Parkinson’s disease (PD) is a common neurodegenerative disorder of middle-aged and elderly people, clinically characterized by resting tremor, myotonia, reduced movement, and impaired postural balance. Clinically, patients with PD are often administered levodopa (L-DOPA) to improve their symptoms. However, after years of L-DOPA treatment, most patients experience complications of varying severity, including the “on-off phenomenon”, decreased efficacy, and levodopa-induced dyskinesia (LID). The development of LID can seriously affect the quality of life of patients, but its pathogenesis is unclear and effective treatments are lacking. Glutamic acid (Glu)-mediated changes in synaptic plasticity play a major role in LID. The N-methyl-D-aspartic acid receptor (NMDAR), an ionotropic glutamate receptor, is closely associated with synaptic plasticity, and neuroinflammation can modulate NMDAR activation or expression; in addition, neuroinflammation may be involved in the development of LID. However, it is not clear whether NMDA receptors are co-regulated with neuroinflammation during LID formation.

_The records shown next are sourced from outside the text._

(** The example payload: the two contexts are found where they were
    embedded, and the verdict is that of the contexts themselves. *)
Lemma contexts_recovered_witness :
  let pre := js "{'prProofData':{'claimData':{" in
  let mid := js "}},'userProofData':{'claimData':{" in
  let post := js "}}}" in
  let prInner := js "'extractedParameters':{'merged':'true','login':'bob','id':'42'}" in
  let userInner := js "'extractedParameters':{'login':'bob','id':'42'}" in
  let prContext := js "{" ++ prInner ++ js "}" in
  let userContext := js "{" ++ userInner ++ js "}" in
  (forallb embeddable prInner = true /\ forallb embeddable userInner = true /\
   key_free pre = true /\ key_free mid = true /\
   JSON_stringify (JObj [(js "prProofData", Example.prProofData);
                         (js "userProofData", Example.userProofData)])
     = pre ++ embedded prContext ++ mid ++ embedded userContext ++ post) /\
  _extractAndVerifyProof JSON_parse_ref Example.prProofData Example.userProofData
    = Val (_verifyProofData prContext userContext).
Proof.
  intros pre mid post prInner userInner prContext userContext.
  assert (forallb embeddable prInner = true) as H1 by (vm_compute; reflexivity).
  assert (forallb embeddable userInner = true) as H2 by (vm_compute; reflexivity).
  assert (key_free pre = true) as H3 by (vm_compute; reflexivity).
  assert (key_free mid = true) as H4 by (vm_compute; reflexivity).
  assert (JSON_stringify (JObj [(js "prProofData", Example.prProofData);
                                (js "userProofData", Example.userProofData)])
          = pre ++ embedded prContext ++ mid ++ embedded userContext ++ post) as H5
    by (vm_compute; reflexivity).
  split; [split; [exact H1|split; [exact H2|split; [exact H3|split; [exact H4|exact H5]]]]|].
  destruct (contexts_recovered JSON_parse_ref Example.prProofData Example.userProofData
              pre mid post prInner userInner H1 H2 H3 H4 H5) as (_ & _ & _ & _ & Hsame).
  assert (exists prJson, JSON_parse_ref prContext = Some prJson /\
                         JSON_stringify prJson = prContext)
    as (prJson & Hp1 & Hs1)
    by (eexists; split; [vm_compute; reflexivity|vm_compute; reflexivity]).
  assert (exists userJson, JSON_parse_ref userContext = Some userJson /\
                           JSON_stringify userJson = userContext)
    as (userJson & Hp2 & Hs2)
    by (eexists; split; [vm_compute; reflexivity|vm_compute; reflexivity]).
  exact (Hsame prJson userJson Hp1 Hs1 Hp2 Hs2).
Defined.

Here we review how neuroinflammation mediates the development of LID through the regulation of NMDA receptors, and assess whether common anti-inflammatory drugs and NMDA receptor antagonists may be able to mitigate the development of LID through the regulation of central neuroinflammation, thereby providing a new theoretical basis for finding new therapeutic targets for LID.